DATA SECTION Start Marker

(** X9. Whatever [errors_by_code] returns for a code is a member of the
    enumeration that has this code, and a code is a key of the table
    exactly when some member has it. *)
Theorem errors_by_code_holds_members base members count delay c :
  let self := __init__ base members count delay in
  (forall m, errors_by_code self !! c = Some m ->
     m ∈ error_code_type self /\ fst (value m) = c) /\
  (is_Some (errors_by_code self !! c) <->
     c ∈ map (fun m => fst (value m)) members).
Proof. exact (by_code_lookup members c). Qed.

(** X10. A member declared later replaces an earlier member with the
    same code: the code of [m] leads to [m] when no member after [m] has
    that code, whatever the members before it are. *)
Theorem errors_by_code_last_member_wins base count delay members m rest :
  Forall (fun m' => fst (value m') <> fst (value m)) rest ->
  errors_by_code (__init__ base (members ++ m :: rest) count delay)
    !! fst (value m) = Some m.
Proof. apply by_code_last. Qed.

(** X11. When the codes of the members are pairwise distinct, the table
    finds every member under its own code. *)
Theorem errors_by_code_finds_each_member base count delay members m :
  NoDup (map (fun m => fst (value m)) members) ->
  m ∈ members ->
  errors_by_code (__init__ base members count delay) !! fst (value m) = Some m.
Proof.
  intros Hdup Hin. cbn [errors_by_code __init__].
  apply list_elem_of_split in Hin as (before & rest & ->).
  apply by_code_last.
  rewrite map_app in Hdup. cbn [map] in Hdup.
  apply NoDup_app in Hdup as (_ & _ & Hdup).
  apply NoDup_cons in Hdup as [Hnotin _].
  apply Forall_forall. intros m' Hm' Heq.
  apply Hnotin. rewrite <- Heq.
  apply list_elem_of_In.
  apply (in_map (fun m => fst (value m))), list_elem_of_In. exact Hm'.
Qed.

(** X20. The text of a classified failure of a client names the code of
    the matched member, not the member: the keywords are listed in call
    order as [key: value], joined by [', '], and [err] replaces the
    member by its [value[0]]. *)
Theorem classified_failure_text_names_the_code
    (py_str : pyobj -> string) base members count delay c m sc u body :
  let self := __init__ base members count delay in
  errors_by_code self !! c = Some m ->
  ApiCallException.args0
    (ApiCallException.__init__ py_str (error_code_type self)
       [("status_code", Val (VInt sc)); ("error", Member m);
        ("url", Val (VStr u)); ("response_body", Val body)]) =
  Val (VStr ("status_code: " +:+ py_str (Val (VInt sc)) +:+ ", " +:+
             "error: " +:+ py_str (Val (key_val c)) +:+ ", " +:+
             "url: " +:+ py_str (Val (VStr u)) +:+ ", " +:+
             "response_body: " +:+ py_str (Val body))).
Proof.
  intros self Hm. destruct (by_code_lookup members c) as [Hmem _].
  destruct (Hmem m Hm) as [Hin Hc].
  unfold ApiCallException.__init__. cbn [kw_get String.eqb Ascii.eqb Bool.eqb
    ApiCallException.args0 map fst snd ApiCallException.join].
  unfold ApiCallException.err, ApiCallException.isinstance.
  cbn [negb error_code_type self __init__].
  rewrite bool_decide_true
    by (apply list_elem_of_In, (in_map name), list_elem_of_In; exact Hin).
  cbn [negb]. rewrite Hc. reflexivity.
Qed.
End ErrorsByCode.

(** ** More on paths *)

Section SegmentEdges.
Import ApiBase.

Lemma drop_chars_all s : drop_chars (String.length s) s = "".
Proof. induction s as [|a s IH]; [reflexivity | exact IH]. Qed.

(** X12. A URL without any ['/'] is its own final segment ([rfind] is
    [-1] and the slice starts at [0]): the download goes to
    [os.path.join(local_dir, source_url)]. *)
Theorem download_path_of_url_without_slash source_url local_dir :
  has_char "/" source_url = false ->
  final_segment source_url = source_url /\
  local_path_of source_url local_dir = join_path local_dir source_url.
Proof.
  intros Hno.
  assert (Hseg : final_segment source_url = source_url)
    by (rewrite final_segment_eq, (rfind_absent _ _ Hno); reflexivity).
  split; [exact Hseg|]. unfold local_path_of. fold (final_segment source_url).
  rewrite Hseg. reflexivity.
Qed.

DATA SECTION End Marker

EXERCISE DETAILS - Go through the listing above and reproduce all of it exactly.

TASK SOLUTION -
(** X9. Whatever [errors_by_code] returns for a code is a member of the
    enumeration that has this code, and a code is a key of the table
    exactly when some member has it. *)
Theorem errors_by_code_holds_members base members count delay c :
  let self := __init__ base members count delay in
  (forall m, errors_by_code self !! c = Some m ->
     m ∈ error_code_type self /\ fst (value m) = c) /\
  (is_Some (errors_by_code self !! c) <->
     c ∈ map (fun m => fst (value m)) members).
Proof. exact (by_code_lookup members c). Qed.

(** X10. A member declared later replaces an earlier member with the
    same code: the code of [m] leads to [m] when no member after [m] has
    that code, whatever the members before it are. *)
Theorem errors_by_code_last_member_wins base count delay members m rest :
  Forall (fun m' => fst (value m') <> fst (value m)) rest ->
  errors_by_code (__init__ base (members ++ m :: rest) count delay)
    !! fst (value m) = Some m.
Proof. apply by_code_last. Qed.

(** X11. When the codes of the members are pairwise distinct, the table
    finds every member under its own code. *)
Theorem errors_by_code_finds_each_member base count delay members m :
  NoDup (map (fun m => fst (value m)) members) ->
  m ∈ members ->
  errors_by_code (__init__ base members count delay) !! fst (value m) = Some m.
Proof.
  intros Hdup Hin. cbn [errors_by_code __init__].
  apply list_elem_of_split in Hin as (before & rest & ->).
  apply by_code_last.
  rewrite map_app in Hdup. cbn [map] in Hdup.
  apply NoDup_app in Hdup as (_ & _ & Hdup).
  apply NoDup_cons in Hdup as [Hnotin _].
  apply Forall_forall. intros m' Hm' Heq.
  apply Hnotin. rewrite <- Heq.
  apply list_elem_of_In.
  apply (in_map (fun m => fst (value m))), list_elem_of_In. exact Hm'.
Qed.

(** X20. The text of a classified failure of a client names the code of
    the matched member, not the member: the keywords are listed in call
    order as [key: value], joined by [', '], and [err] replaces the
    member by its [value[0]]. *)
Theorem classified_failure_text_names_the_code
    (py_str : pyobj -> string) base members count delay c m sc u body :
  let self := __init__ base members count delay in
  errors_by_code self !! c = Some m ->
  ApiCallException.args0
    (ApiCallException.__init__ py_str (error_code_type self)
       [("status_code", Val (VInt sc)); ("error", Member m);
        ("url", Val (VStr u)); ("response_body", Val body)]) =
  Val (VStr ("status_code: " +:+ py_str (Val (VInt sc)) +:+ ", " +:+
             "error: " +:+ py_str (Val (key_val c)) +:+ ", " +:+
             "url: " +:+ py_str (Val (VStr u)) +:+ ", " +:+
             "response_body: " +:+ py_str (Val body))).
Proof.
  intros self Hm. destruct (by_code_lookup members c) as [Hmem _].
  destruct (Hmem m Hm) as [Hin Hc].
  unfold ApiCallException.__init__. cbn [kw_get String.eqb Ascii.eqb Bool.eqb
    ApiCallException.args0 map fst snd ApiCallException.join].
  unfold ApiCallException.err, ApiCallException.isinstance.
  cbn [negb error_code_type self __init__].
  rewrite bool_decide_true
    by (apply list_elem_of_In, (in_map name), list_elem_of_In; exact Hin).
  cbn [negb]. rewrite Hc. reflexivity.
Qed.
End ErrorsByCode.

(** ** More on paths *)

Section SegmentEdges.
Import ApiBase.

Lemma drop_chars_all s : drop_chars (String.length s) s = "".
Proof. induction s as [|a s IH]; [reflexivity | exact IH]. Qed.

(** X12. A URL without any ['/'] is its own final segment ([rfind] is
    [-1] and the slice starts at [0]): the download goes to
    [os.path.join(local_dir, source_url)]. *)
Theorem download_path_of_url_without_slash source_url local_dir :
  has_char "/" source_url = false ->
  final_segment source_url = source_url /\
  local_path_of source_url local_dir = join_path local_dir source_url.
Proof.
  intros Hno.
  assert (Hseg : final_segment source_url = source_url)
    by (rewrite final_segment_eq, (rfind_absent _ _ Hno); reflexivity).
  split; [exact Hseg|]. unfold local_path_of. fold (final_segment source_url).
  rewrite Hseg. reflexivity.
Qed.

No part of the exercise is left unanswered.